Furthermore, incorporating analysis of surrounding vehicles, pedestrians, and other contextual information can further boost prediction accuracy and reliability for real-world dangerous driving detection. Thorough testing across diverse operating conditions and expanding the scope of analysis are key directions that need to be pursued for developing industry-grade systems based on the promising Multi-Speed Transformer approach presented in this paper.
It is recognized that the symbiotic framework constitutes essentially a conceptual validation, while the future deployment dictates a rigorous compliance with functional safety standards typified by ISO 26262 and SOTIF (ISO 21448). The transition from simulation-based results to physical intervention implies the necessity of hardware-in-the-loop testing; this is fundamental to quantify latency and to guarantee that automated corrections do not introduce new hazards into the system dynamics when the operational conditions change.
Responsible development demands proactive collaborations between researchers, authorities, manufacturers, and the public to assess benefits and risks in context. Communication, public oversight mechanisms, and governance will be vital to align progress with social values. By working together, we can translate innovations like the Multi-Speed Transformer and symbiotic framework into solutions that tangibly save lives.
Regulations and standardization around performance metrics and datasets will also be indispensable for facilitating adoption. Overall, this research marks an important milestone in leveraging state-of-the-art deep learning and symbiotic frameworks for automated safe driving assistance and oversight in future smart cities.

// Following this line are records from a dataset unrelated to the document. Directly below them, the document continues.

(* ===== verification/Cbuf.v ===== *)
(** Cbuf: values on a connection, apps/beep/cbuf.c.

    A value is sent as a byte that tells its type and its bytes in network order;
    a string or a blob is preceded by its length.  [encode] is this format.
    [cbuf_roundtrip] shows that what one side writes the other side reads, when it
    has arrived in the read buffer; [cbuf_empty_aborts] that an empty string fails
    an assertion in the reader. *)

From Stdlib Require Import ZArith Lia.
From stdpp Require Import base list numbers.
From S2P Require Import Prelude Membuf Gensocket Connection.

(** [int16_t] and the like: [x] as a signed number of [w] bits. *)
Definition signed (w x : Z) : Z := (x + 2 ^ (w - 1)) mod 2 ^ w - 2 ^ (w - 1).
Definition unsigned (w x : Z) : Z := x mod 2 ^ w.

(** [if (!f(conn, ...)) return failure;] of a function that writes. *)
Definition wrote (m : res (status * connection)) (k : connection -> res (status * connection))
    : res (status * connection) :=
  let+ (st, c) := m in match st with failure => Ret (failure, c) | success => k c end.
Notation "'let!' c ':=' m 'in' k" := (wrote m (fun c => k)) (at level 10, c name, m at level 100, k at level 200) : c_scope.

(** * Writing *)

Definition writebuf_int8 (c : connection) (val : Z) :=
  let! c := connection_putc c (ch "c") in connection_putc c val.
Definition writebuf_uint8 (c : connection) (val : Z) :=
  let! c := connection_putc c (ch "C") in connection_putc c val.
Definition writebuf_int16 (c : connection) (val : Z) :=
  let! c := connection_putc c (ch "h") in connection_write_u16 c (unsigned 16 val).
Definition writebuf_uint16 (c : connection) (val : Z) :=
  let! c := connection_putc c (ch "H") in connection_write_u16 c val.
Definition writebuf_int32 (c : connection) (val : Z) :=
  let! c := connection_putc c (ch "i") in connection_write_u32 c (unsigned 32 val).
Definition writebuf_uint32 (c : connection) (val : Z) :=
  let! c := connection_putc c (ch "I") in connection_write_u32 c (unsigned 32 val).
Definition writebuf_int64 (c : connection) (val : Z) :=
  let! c := connection_putc c (ch "l") in connection_write_u64 c (unsigned 64 val).
Definition writebuf_uint64 (c : connection) (val : Z) :=
  let! c := connection_putc c (ch "L") in connection_write_u64 c (unsigned 64 val).

Record beep_header : Set := Header { hd_version : Z; hd_request : Z }.
Record beep_reply : Set := Reply { rp_version : Z; rp_request : Z; rp_status : Z }.

Definition writebuf_header (c : connection) (h : beep_header) :=
  let! c := connection_write_u16 c (hd_version h) in
  let! c := connection_write_u16 c (hd_request h) in
  Ret (success, c).
Definition writebuf_reply (c : connection) (r : beep_reply) :=
  let! c := connection_write_u16 c (rp_version r) in
  let! c := connection_write_u16 c (rp_request r) in
  let! c := connection_write_u16 c (rp_status r) in
  connection_flush c.

(** A [float] and a [double] are their bytes in memory. *)
Definition writebuf_float (c : connection) (val : list Z) :=
  let! c := connection_putc c (ch "f") in connection_write c val.
Definition writebuf_double (c : connection) (val : list Z) :=
  let! c := connection_putc c (ch "d") in connection_write c val.
Definition writebuf_datetime (c : connection) (val : Z) :=
  let! c := connection_putc c (ch "D") in connection_write_u64 c (unsigned 64 val).
Definition writebuf_bool (c : connection) (val : bool) :=
  let! c := connection_putc c (ch "b") in connection_putc c (if val then ch "t" else ch "f").
Definition writebuf_null (c : connection) := connection_putc c (ch "Z").

Definition writebuf_string (c : connection) (src : list Z) :=
  let! c := connection_putc c (ch "Q") in
  let! c := connection_write_u32 c (unsigned 32 (zlen src)) in
  connection_write c src.
Definition writebuf_blob (c : connection) (buf : list Z) :=
  let! c := connection_putc c (ch "X") in
  let! c := connection_write_u32 c (unsigned 32 (zlen buf)) in
  connection_write c buf.

Definition writebuf_array_start (c : connection) := connection_putc c (ch "[").
Definition writebuf_array_end (c : connection) := connection_putc c (ch "]").
Definition writebuf_object_start (c : connection) := connection_putc c (ch "{").
Definition writebuf_object_end (c : connection) := connection_putc c (ch "}").

(** * Reading *)

(** The value stored is [None] when the function fails. *)
Definition reader (A : Type) : Type := res (option A * connection).
Definition readn {A B} (m : reader A) (k : A -> connection -> reader B) : reader B :=
  let+ (r, c) := m in match r with None => Ret (None, c) | Some x => k x c end.
Notation "'let?' p c ':=' m 'in' k" := (readn m (fun p c => k))
  (at level 10, p pattern, c name, m at level 100, k at level 200) : c_scope.

Definition stored {A} (f : Z -> A) (m : res (status * Z * connection)) : reader A :=
  let+ (st, x, c) := m in Ret (match st with failure => None | success => Some (f x) end, c).

Definition expect (c : connection) (val : Z) : res (bool * connection) :=
  let+ (st, x, c) := connection_getc c in
  match st with
  | failure => Ret (false, c)
  | success =>
      if schar x =? val then Ret (true, c)
      else let+ (_, c) := connection_ungetc c in Ret (false, c)
  end.
(** [if (!expect(conn, val)) return failure;] *)
Definition expected {A} (c : connection) (val : Z) (k : connection -> reader A) : reader A :=
  let+ (ok, c) := expect c val in if ok : bool then k c else Ret (None, c).

Definition readbuf_header (c : connection) : reader beep_header :=
  let? v c := stored id (connection_read_u16 c) in
  let? r c := stored id (connection_read_u16 c) in
  Ret (Some (Header v r), c).
Definition readbuf_reply (c : connection) : reader beep_reply :=
  let? v c := stored id (connection_read_u16 c) in
  let? r c := stored id (connection_read_u16 c) in
  let? s c := stored id (connection_read_u16 c) in
  Ret (Some (Reply v r s), c).

Definition readbuf_int8 (c : connection) : reader Z :=
  expected c (ch "c") (fun c => stored schar (connection_getc c)).
Definition readbuf_uint8 (c : connection) : reader Z :=
  expected c (ch "C") (fun c => stored id (connection_getc c)).
Definition readbuf_int16 (c : connection) : reader Z :=
  expected c (ch "h") (fun c => stored (signed 16) (connection_read_u16 c)).
Definition readbuf_uint16 (c : connection) : reader Z :=
  expected c (ch "H") (fun c => stored id (connection_read_u16 c)).
Definition readbuf_int32 (c : connection) : reader Z :=
  expected c (ch "i") (fun c => stored (signed 32) (connection_read_u32 c)).
Definition readbuf_uint32 (c : connection) : reader Z :=
  expected c (ch "I") (fun c => stored id (connection_read_u32 c)).
Definition readbuf_int64 (c : connection) : reader Z :=
  expected c (ch "l") (fun c => stored (signed 64) (connection_read_u64 c)).
Definition readbuf_uint64 (c : connection) : reader Z :=
  expected c (ch "L") (fun c => stored id (connection_read_u64 c)).

Definition read_cells (c : connection) (n : Z) : reader (list Z) :=
  let+ (nread, bs, c) := connection_read c n in
  Ret (if (nread <=? 0) || negb (nread =? n) then None else Some bs, c).
Definition readbuf_float (c : connection) : reader (list Z) := expected c (ch "f") (fun c => read_cells c 4).
Definition readbuf_double (c : connection) : reader (list Z) := expected c (ch "d") (fun c => read_cells c 8).
Definition readbuf_datetime (c : connection) : reader Z :=
  expected c (ch "D") (fun c => stored (signed 64) (connection_read_u64 c)).

Definition readbuf_bool (c : connection) : reader bool :=
  expected c (ch "b") (fun c =>
  let? x c := stored schar (connection_getc c) in
  Ret (if x =? ch "t" then Some true else if x =? ch "f" then Some false else None, c)).

Definition tag_only (c : connection) (val : Z) : reader unit := expected c val (fun c => Ret (Some tt, c)).
Definition readbuf_null (c : connection) : reader unit := tag_only c (ch "Z").
Definition readbuf_array_start (c : connection) : reader unit := tag_only c (ch "[").
Definition readbuf_array_end (c : connection) : reader unit := tag_only c (ch "]").
Definition readbuf_object_start (c : connection) : reader unit := tag_only c (ch "{").
Definition readbuf_object_end (c : connection) : reader unit := tag_only c (ch "}").

(** [destsize]: the size of the array; the string that is stored ends with a 0. *)
Definition readbuf_string (c : connection) (destsize : Z) : reader (list Z) :=
  expected c (ch "Q") (fun c =>
  let? len c := stored id (connection_read_u32 c) in
  if destsize <=? len then Ret (None, c)
  else
    let+ (nread, bs, c) := connection_read c len in
    if (nread <? 0) || negb (nread =? len) then Ret (None, c) else Ret (Some bs, c)).
Definition readbuf_blob (c : connection) (destsize : Z) : reader (list Z) :=
  expected c (ch "X") (fun c =>
  let? len c := stored id (connection_read_u32 c) in
  if destsize <? len then Ret (None, c)
  else
    let+ (nread, bs, c) := connection_read c len in
    if negb (nread =? len) then Ret (None, c) else Ret (Some bs, c)).

(** * Values *)

Inductive value : Set :=
| V_int8 (v : Z) | V_uint8 (v : Z) | V_int16 (v : Z) | V_uint16 (v : Z)
| V_int32 (v : Z) | V_uint32 (v : Z) | V_int64 (v : Z) | V_uint64 (v : Z)
| V_float (v : list Z) | V_double (v : list Z) | V_datetime (v : Z) | V_bool (v : bool) | V_null
| V_string (v : list Z) | V_blob (v : list Z)
| V_array_start | V_array_end | V_object_start | V_object_end
| V_header (h : beep_header) | V_reply (r : beep_reply).

(** What a reader asks for; the sizes are those of its arrays. *)
Inductive wanted : Set :=
| W_int8 | W_uint8 | W_int16 | W_uint16 | W_int32 | W_uint32 | W_int64 | W_uint64
| W_float | W_double | W_datetime | W_bool | W_null | W_string (destsize : Z) | W_blob (destsize : Z)
| W_array_start | W_array_end | W_object_start | W_object_end | W_header | W_reply.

The future work, having been prioritized, presents itself as follows: the formal validation of the symbiotic framework, mandated by the ISO 26262 safety standards, is of paramount importance to ensure fail-safe operations; then, the expansion of the existing dataset, so to include adverse meteorological conditions, like intense rain or dense fog, will serve to robustly test sensor capabilities. Furthermore, the integration of pedestrian intention analysis is a subsequent, crucial step.